▶ _Assignment_
Once the line with "A := fun '(s, ts) =>" is found in the data, output it and each following line exactly, up to and including the line with "Definition slot_queue_new : SlotQueue", and nothing before or after.

▶ _Dataset excerpts_
(* ===== verification/RunQueue.v ===== *)
(** * RunQueue: the run queues of kernel/src/process/scheduler.rs

    [SlotQueue] is a singly linked list threaded through the [next] fields of the task
    slots, [TaskSlotQueueTable] holds one per priority with a bitmap of the non-empty
    ones, and [CoreRunQueue] holds two tables and the sleeping tasks of a core.  An
    operation runs on the value it is called on and the task slots. *)

From Stdlib Require Import ZArith Lia.
From stdpp Require Import base tactics list option numbers.
From S2P Require Import Prelude Tasks.

Open Scope rust_scope.

(** [self] together with the task slots. *)
Abbreviation QM S := (stM (S * Tasks) Empty_set).

Definition on_tasks {S A} (m : TM A) : QM S A := fun '(s, ts) =>
  let '(r, ts') := m ts in (r, (s, ts')).
Definition self {S} : QM S S := fun '(s, ts) => (Ok s, (s, ts)).
Definition set_self {S} (f : S -> S) : QM S unit := fun '(s, ts) => (Ok tt, (f s, ts)).

(** ** SlotQueue *)

Record SlotQueue : Type := mkQueue {
  head : Z;
  tail : Z;
}.

Definition set_head (h : Z) (q : SlotQueue) : SlotQueue := mkQueue h (tail q).
Definition set_tail (t : Z) (q : SlotQueue) : SlotQueue := mkQueue (head q) t.

Definition slot_queue_new : SlotQueue := mkQueue INVALID_SLOT INVALID_SLOT.

Definition push_back (slot_index : Z) : QM SlotQueue unit :=
  on_tasks (store slot_index (set_next INVALID_SLOT)) ;;;
  let! q := self in
  (if tail q =? INVALID_SLOT then set_self (set_head (wrap 16 slot_index))
   else on_tasks (store (tail q) (set_next (wrap 16 slot_index)))) ;;;
  set_self (set_tail (wrap 16 slot_index)).

Definition pop_front : QM SlotQueue Z :=
  let! q := self in
  sassert (negb (head q =? INVALID_SLOT)) ;;;
  let! t := on_tasks (slot (head q)) in
  set_self (set_head (next t)) ;;;
  (if next t =? INVALID_SLOT then set_self (set_tail INVALID_SLOT) else sret tt) ;;;
  sret (head q).

(** Each turn of the [while] moves one task along. *)
Fixpoint remove_loop (fuel : nat) (accepts : Z -> TM bool) (previous cursor : Z) : QM SlotQueue Z :=
  match fuel with
  | O => sfuel
  | S fuel =>
      if cursor =? INVALID_SLOT then sret INVALID_SLOT else
      let! t := on_tasks (slot cursor) in
      let next := next t in
      let! yes := on_tasks (accepts cursor) in
      if (yes : bool) then
        (if previous =? INVALID_SLOT then set_self (set_head next)
         else on_tasks (store previous (set_next next))) ;;;
        let! q := self in
        (if tail q =? cursor then set_self (set_tail previous) else sret tt) ;;;
        sret cursor
      else remove_loop fuel accepts cursor next
  end.

Definition queue_fuel : nat := S (Z.to_nat MAX_TASKS).

Definition remove_first_where (accepts : Z -> TM bool) : QM SlotQueue Z :=
  let! q := self in remove_loop queue_fuel accepts INVALID_SLOT (head q).

Fixpoint contains_loop (fuel : nat) (slot_index cursor : Z) : QM SlotQueue bool :=
  match fuel with
  | O => sfuel
  | S fuel =>
      if cursor =? INVALID_SLOT then sret false else
      if cursor =? slot_index then sret true else
      let! t := on_tasks (slot cursor) in contains_loop fuel slot_index (next t)
  end.

Definition queue_contains (slot_index : Z) : QM SlotQueue bool :=
  let! q := self in contains_loop queue_fuel slot_index (head q).

(** ** TaskSlotQueueTable *)

Definition MAX_PRIORITY : Z := 7.
Definition PRIORITY_LEVEL_COUNT : Z := MAX_PRIORITY + 1.

Record TaskSlotQueueTable : Type := mkTable {
  queues : list SlotQueue;
  non_empty_levels : Z;
}.

Definition table_new : TaskSlotQueueTable :=
  mkTable (replicate (Z.to_nat PRIORITY_LEVEL_COUNT) slot_queue_new) 0.

Definition set_levels (b : Z) (T : TaskSlotQueueTable) : TaskSlotQueueTable :=
  mkTable (queues T) b.

(** A call on [self.queues[level]], which panics out of range. *)
Definition on_level {A} (level : Z) (m : QM SlotQueue A) : QM TaskSlotQueueTable A :=
  fun '(T, ts) =>
    match queues T !! Z.to_nat level with
    | None => (Panic, (T, ts))
    | Some q =>
        let '(r, (q', ts')) := m (q, ts) in
        (r, (mkTable (<[Z.to_nat level := q']> (queues T)) (non_empty_levels T), ts'))
    end.

Definition push (slot_index priority : Z) : QM TaskSlotQueueTable unit :=
  sassert (priority <=? MAX_PRIORITY) ;;;
  on_level priority (push_back slot_index) ;;;
  set_self (fun T => set_levels (Z.lor (non_empty_levels T) (Z.shiftl 1 priority)) T).

Definition is_empty (T : TaskSlotQueueTable) : bool := non_empty_levels T =? 0.

(** [u8::leading_zeros] *)
Definition leading_zeros (x : Z) : Z := if x =? 0 then 8 else 7 - Z.log2 x.

(** [non_empty_levels &= !(1 << level)] *)
Definition clear_level (level : Z) : QM TaskSlotQueueTable unit :=
  set_self (fun T => set_levels (Z.ldiff (non_empty_levels T) (Z.shiftl 1 level)) T).

(** The check after an element has left a level. *)
Definition note_level (level : Z) : QM TaskSlotQueueTable unit :=
  let! q := on_level level self in
  if head q =? INVALID_SLOT then clear_level level else sret tt.

Definition pop_highest_prio_oldest_task : QM TaskSlotQueueTable Z :=
  let! T := self in
  sassert (negb (is_empty T)) ;;;
  let! level := slift (usub (8 - 1) (leading_zeros (non_empty_levels T))) in
  let! slot_index := on_level level pop_front in
  note_level level ;;;
  sret slot_index.

(** [iter().any(..)] stops at the first level that answers true. *)
Fixpoint any_level (m : QM SlotQueue bool) (levels : list Z) : QM TaskSlotQueueTable bool :=
  match levels with
  | [] => sret false
  | level :: levels =>
      let! yes := on_level level m in if (yes : bool) then sret true else any_level m levels
  end.

Definition levels_up : list Z := seqZ 0 PRIORITY_LEVEL_COUNT.

Definition table_contains (slot_index : Z) : QM TaskSlotQueueTable bool :=
  any_level (queue_contains slot_index) levels_up.

Definition not_on_cpu (queued : Z) : TM bool :=
  let! t := slot queued in sret (negb (on_cpu t)).

Fixpoint take_loop (levels : list Z) : QM TaskSlotQueueTable Z :=
  match levels with
  | [] => sret INVALID_SLOT
  | level :: levels =>
      let! slot_index := on_level level (remove_first_where not_on_cpu) in
      if slot_index =? INVALID_SLOT then take_loop levels else
      note_level level ;;;
      sret slot_index
  end.

Definition take_task_not_currently_on_cpu : QM TaskSlotQueueTable Z :=
  take_loop (rev levels_up).

(** ** CoreRunQueue *)

Record SleepingTask : Type := mkSleeper {
  task_ref : TaskRef;
  wake_time_us : Z;
}.

Definition sleeper_empty : SleepingTask := mkSleeper (mkRef INVALID_SLOT INVALID_PID) 0.

Record CoreRunQueue : Type := mkRunQueue {
  executing_tasks : TaskSlotQueueTable;
  yielding_tasks : TaskSlotQueueTable;
  sleeping_tasks : list SleepingTask;
  sleeping_tasks_count : nat;
}.

Definition run_queue_new : CoreRunQueue :=
  mkRunQueue table_new table_new (replicate (Z.to_nat MAX_TASKS) sleeper_empty) 0.

Definition on_executing {A} (m : QM TaskSlotQueueTable A) : QM CoreRunQueue A :=
  fun '(rq, ts) =>
    let '(r, (T, ts')) := m (executing_tasks rq, ts) in
    (r, (mkRunQueue T (yielding_tasks rq) (sleeping_tasks rq) (sleeping_tasks_count rq), ts')).
Definition on_yielding {A} (m : QM TaskSlotQueueTable A) : QM CoreRunQueue A :=
  fun '(rq, ts) =>
    let '(r, (T, ts')) := m (yielding_tasks rq, ts) in
    (r, (mkRunQueue (executing_tasks rq) T (sleeping_tasks rq) (sleeping_tasks_count rq), ts')).
Definition set_sleeping (l : list SleepingTask) (n : nat) (rq : CoreRunQueue) : CoreRunQueue :=
  mkRunQueue (executing_tasks rq) (yielding_tasks rq) l n.

(** [is_stale] of a waiter or sleeper. *)
Definition is_stale (r : TaskRef) : TM bool :=
  let! t := slot (slot_of r) in
  sret (negb (pid t =? pid_of r) || negb (bool_decide (state t = Blocked))).

(** Dropping the entry at [index] of a list of [count] entries in use: the last one moves
    into its place. *)
Definition swap_out {A} (l : list A) (index count : nat) : list A :=
  match l !! (count - 1)%nat with Some x => <[index := x]> l | None => l end.

(** The [while] of [remove_stale]: a turn drops an entry or goes to the next. *)
Fixpoint stale_loop {A} (fuel : nat) (ref : A -> TaskRef) (l : list A) (index count : nat) :
    TM (list A * nat) :=
  match fuel with
  | O => sfuel
  | S fuel =>
      if (count <=? index)%nat then sret (l, count) else
      match l !! index with
      | None => spanic
      | Some x =>
          let! stale := is_stale (ref x) in
          if (stale : bool) then stale_loop fuel ref (swap_out l index count) index (count - 1)
          else stale_loop fuel ref l (S index) count
      end
  end.

Definition remove_stale_sleeping_tasks : QM CoreRunQueue unit :=
  let! rq := self in
  let n := sleeping_tasks_count rq in
  let! (l, n) := on_tasks (stale_loop (S n) task_ref (sleeping_tasks rq) 0 n) in
  set_self (set_sleeping l n).

Definition add_sleeping_task (r : TaskRef) (wake_time_us : Z) : QM CoreRunQueue unit :=
  let! rq := self in
  (if (sleeping_tasks_count rq =? length (sleeping_tasks rq))%nat then remove_stale_sleeping_tasks
   else sret tt) ;;;
  let! rq := self in
  sassert (sleeping_tasks_count rq <? length (sleeping_tasks rq))%nat ;;;
  set_self (set_sleeping
    (<[sleeping_tasks_count rq := mkSleeper r wake_time_us]> (sleeping_tasks rq))
    (S (sleeping_tasks_count rq))).

Definition push_executing_task (slot_index priority : Z) : QM CoreRunQueue unit :=
  on_executing (push slot_index priority).
Definition push_yielding_task (slot_index priority : Z) : QM CoreRunQueue unit :=
  on_yielding (push slot_index priority).

Definition swap_tables (rq : CoreRunQueue) : CoreRunQueue :=
  mkRunQueue (yielding_tasks rq) (executing_tasks rq) (sleeping_tasks rq) (sleeping_tasks_count rq).

Definition pick_next_task : QM CoreRunQueue Z :=
  let! rq := self in
  if is_empty (executing_tasks rq) then
    if is_empty (yielding_tasks rq) then sret INVALID_SLOT else
    set_self swap_tables ;;;
    on_executing pop_highest_prio_oldest_task
  else on_executing pop_highest_prio_oldest_task.

Definition take_stealable_task : QM CoreRunQueue Z :=
  let! slot_index := on_executing take_task_not_currently_on_cpu in
  if negb (slot_index =? INVALID_SLOT) then sret slot_index else
  on_yielding take_task_not_currently_on_cpu.

Definition contains (slot_index : Z) : QM CoreRunQueue bool :=
  let! yes := on_executing (table_contains slot_index) in
  if (yes : bool) then sret true else on_yielding (table_contains slot_index).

▶ _Answer to the problem_
Definition on_tasks {S A} (m : TM A) : QM S A := fun '(s, ts) =>
  let '(r, ts') := m ts in (r, (s, ts')).
Definition self {S} : QM S S := fun '(s, ts) => (Ok s, (s, ts)).
Definition set_self {S} (f : S -> S) : QM S unit := fun '(s, ts) => (Ok tt, (f s, ts)).

(** ** SlotQueue *)

Record SlotQueue : Type := mkQueue {
  head : Z;
  tail : Z;
}.

Definition set_head (h : Z) (q : SlotQueue) : SlotQueue := mkQueue h (tail q).
Definition set_tail (t : Z) (q : SlotQueue) : SlotQueue := mkQueue (head q) t.

Definition slot_queue_new : SlotQueue := mkQueue INVALID_SLOT INVALID_SLOT.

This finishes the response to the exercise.